Reputation: 515
I have the following (extremely large) lazy-seq
:
(def lazy-list (partition-all 100000 (take 10000000000000000000 (repeat 1))))
I want to count the number of elements in it, for which I am doing the following:
(time
(loop [ll lazy-list
c 0]
(if-not (seq (take 1 ll))
c
(recur (drop 1 ll)
(inc c)))))
If I run this I get the following error:
Execution error (OutOfMemoryError) at user/eval2043$fn (REPL:1).
Java heap space
But if I am not holding the head
anywhere, why am I seeing this OOM
issue?
Upvotes: 0
Views: 157
Reputation: 18410
But if I am not holding the head anywhere ... ? The head of the sequence is held by lazy-list
.
Upvotes: 5
Reputation: 29958
I tried a slightly different version and it worked:
(ns tst.demo.core
(:use demo.core tupelo.core tupelo.test))
(dotest
(let [obj (vec (repeat 100000 2)) ]
(loop [ll (repeat 1e8 obj)
cnt 0]
; (spyx (type ll)) ; first is "clojure.lang.Repeat", rest are "clojure.lang.LazySeq"
(if-not (seq (take 1 ll))
(spyx cnt)
(recur (drop 1 ll)
(inc cnt))))
))
with result
-------------------------------
Clojure 1.10.3 Java 17
-------------------------------
Testing tst.demo.core
cnt => 100000000
Ran 2 tests containing 0 assertions.
0 failures, 0 errors.
Passed all tests
Finished at 11:42:52.954 (run time: 10.706s)
Going back to your example, I tried:
(ns tst.demo.core
(:use demo.core tupelo.core tupelo.test))
(def take-item (take 1e7 (repeat 1)))
(def lazy-list (partition-all 1e4 take-item ))
(dotest
(spyx (type take-item))
(spyx (type lazy-list))
(time
(loop [ll lazy-list
c 0]
(if-not (seq (take 1 ll))
(spyx c)
(recur (drop 1 ll)
(inc c)))))
)
with result
-------------------------------
Clojure 1.10.3 Java 17
-------------------------------
Testing tst.demo.core
(type take-item) => clojure.lang.LazySeq
(type lazy-list) => clojure.lang.LazySeq
c => 1000
"Elapsed time: 2787.211076 msecs"
Ran 2 tests containing 0 assertions.
0 failures, 0 errors.
Passed all tests
Finished at 11:50:42.880 (run time: 2.811s)
But note that take-item
is holding on to the head of the 10 million long list of ones. I suspect that is your problem.

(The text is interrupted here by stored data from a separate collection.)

Lemma index_symbol_shape fp b s :
  Str.colon_free (sym_name s) = true -> ShapeInv b -> ShapeInv (index_symbol fp b s).
Proof.
  intros Hs (Hn & Hc & Hf). split; [|split].
  - apply (JsMap.Forall_set (fun k n => exists P, path n = Some P /\
            (k = file_id P \/ exists s, k = symbol_id P s /\ Str.colon_free (sym_name s) = true)));
      [|exact Hn].
    exists fp. split; [reflexivity|]. right. exists s. auto.
  - intros e Hin He. simpl in Hin. apply in_app_or in Hin as [Hin|[<-|[]]]; [auto|discriminate].
  - exact Hf.
Qed.

Lemma parseAndIndexFile_shape b fp :
  (forall f c, names_ok (createSourceFile f c) = true) ->
  ShapeInv b -> ShapeInv (parseAndIndexFile b fp).
Proof.
  intros Hwf Hb. unfold parseAndIndexFile.
  destruct (Str.is_blank fp); [auto|].
  destruct (readFile (path_resolve fp)) as [content|]; [|auto].
  destruct (Str.is_blank content); [auto|]. cbv zeta.
  set (pr := parseFileComplete fp (createSourceFile fp content)).
  destruct (parse_names fp (createSourceFile fp content) (Hwf fp content)) as [Hs Hk].
  apply (fold_inv ShapeInv); [intros x Hx b' Hb'; apply index_symbol_shape; [exact (Hs x Hx)|exact Hb']|].
  destruct Hb as (Hn & Hc & Hf). split; [|split].
  - apply (JsMap.Forall_set (fun k n => exists P, path n = Some P /\
            (k = file_id P \/ exists s, k = symbol_id P s /\ Str.colon_free (sym_name s) = true)));
      [|exact Hn].
    exists fp. split; [reflexivity|left; reflexivity].
  - exact Hc.
  - intros fp' pr' Hin. simpl in Hin.
    destruct (JsMap.In_set _ _ _ _ _ Hin) as [[-> ->]|Hold]; [|exact (Hf _ _ Hold)].
    split; [exact Hs|split; [exact Hk|apply parse_CallsOkPR]].
Qed.

(** Phase 2 keeps the node map and the parse results: only [b_edges] grows. *)
Definition Phase2S (N : JsMap.t GraphNode) (F : JsMap.t ParseResult) (b : Builder) : Prop :=
  ShapeInv b /\ b_nodes b = N /\ fileParseResults b = F.

Lemma import_edge_shape N F fp root b imp :
  Phase2S N F b -> Phase2S N F (import_edge fp root b imp).
Proof.
  intros Hb. unfold import_edge.
  destruct (resolveImportPath _ _ _ _); [|exact Hb].
  destruct (JsMap.has _ _); [|exact Hb].
  destruct Hb as ((Hn & Hc & Hf) & HN & HF).
  split; [split; [exact Hn|split; [|exact Hf]]|auto].
  intros e Hin He. simpl in Hin. apply in_app_or in Hin as [Hin|[<-|[]]]; [auto|discriminate].
Qed.

Lemma call_edge_shape N F fp pr b c :
  In (fp, pr) F -> In c (pr_calls pr) -> Phase2S N F b ->
  Phase2S N F (call_edge fp b c).
Proof.
  intros Hpr Hcin Hb. unfold call_edge.
  rewrite findCallTarget_eq.
  destruct (JsMap.has _ (b_nodes b)) eqn:Ht; [|exact Hb].
  rewrite Ht.
  destruct Hb as ((Hn & Hcs & Hf) & HN & HF).
  subst F. destruct (Hf fp pr Hpr) as (Hsn & Hcn & Hok).
  split; [split; [exact Hn|split; [|exact Hf]]|auto].
  intros e Hin He. simpl in Hin. apply in_app_or in Hin as [Hin|[<-|[]]]; [auto|].
  exists fp, (calleeName c). split; [apply Hcn; auto|split; [reflexivity|]].
  simpl. destruct (callerFunction c) as [f|] eqn:Ecf; [|now left].
  destruct (String.eqb f ""); [now left|right].
  destruct (Hok c Hcin f Ecf) as (s & Hsin & <- & _).
  exists (sym_name s). split; [apply Hsn; auto|reflexivity].
Qed.

Lemma build_file_edges_shape N F root b fp pr :
  In (fp, pr) F -> Phase2S N F b -> Phase2S N F (build_file_edges root b (fp, pr)).
Proof.
  intros Hpr Hb. unfold build_file_edges.
  apply (fold_inv (Phase2S N F)); [intros c Hc b' Hb'; eapply call_edge_shape; eauto|].
  apply (fold_inv (Phase2S N F)); [intros i _ b' Hb'; apply import_edge_shape; auto|exact Hb].
Qed.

The moral of the story is that lazy sequences are sometimes useful, but are tricky and easy to get wrong. Then are not a miracle, can often cause unexpected bugs, and I prefer to always use concrete vectors whenever possible.
I'd recommend to only use a lazy sequence if there is no other choice possible.